## What you will do
Go through the records below and copy out every line holding "split".

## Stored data
┌────────

Lemma preserves_hash_password p : preserves P (hash_password E p).
Proof. intros s H. exact H. Qed.

Lemma preserves_uuid4 : preserves P (uuid4 E).
Proof. intros s H. exact H. Qed.

Lemma preserves_now_timestamp : preserves P (now_timestamp E).
Proof. intros s H. exact H. Qed.

Lemma preserves_try_except_sqlite {A} (body : M A) handler :
  preserves P body → (∀ msg, preserves P (handler msg)) →
  preserves P (try_except_sqlite body handler).
Proof.
  intros Hb Hh s H. specialize (Hb s H). unfold try_except_sqlite.
  destruct (body s) as [a s' | [msg | msg] s']; try assumption.
  now apply Hh.
Qed.

Lemma preserves_try_except_any {A} (body : M A) handler :
  preserves P body → (∀ msg, preserves P (handler msg)) →
  preserves P (try_except_any body handler).
Proof.
  intros Hb Hh s H. specialize (Hb s H). unfold try_except_any.
  destruct (body s) as [a s' | e s']; try assumption.
  now apply Hh.
Qed.

Lemma preserves_def {A} (body : M A) : preserves P body → preserves P (def_ body).
Proof.
  intros Hb s [Hd Hp]. unfold def_.
  assert (Hi : inv_state P (mk_state (disk s) None (calls s) (shown s))).
  { split; simpl; [exact Hd | intros p; discriminate]. }
  specialize (Hb _ Hi).
  destruct (body _) as [a s' | e s']; destruct Hb as [Hd' _];
    (split; simpl; [exact Hd' | exact Hp]).
Qed.

(** What a preserved property says of a whole run. *)
Lemma preserves_run {A} (m : M A) d : preserves P m → P d → P (db_after (run m d)).
Proof.
  intros Hm Hd. unfold run.
  assert (Hi : inv_state P (start d)).
  { split; simpl; [assumption | intros p; discriminate]. }
  specialize (Hm _ Hi). destruct (m (start d)); destruct Hm as [Hm _]; exact Hm.
Qed.
End Preserves.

└────────

## Task result
  { split; simpl; [exact Hd | intros p; discriminate]. }
    (split; simpl; [exact Hd' | exact Hp]).
  { split; simpl; [assumption | intros p; discriminate]. }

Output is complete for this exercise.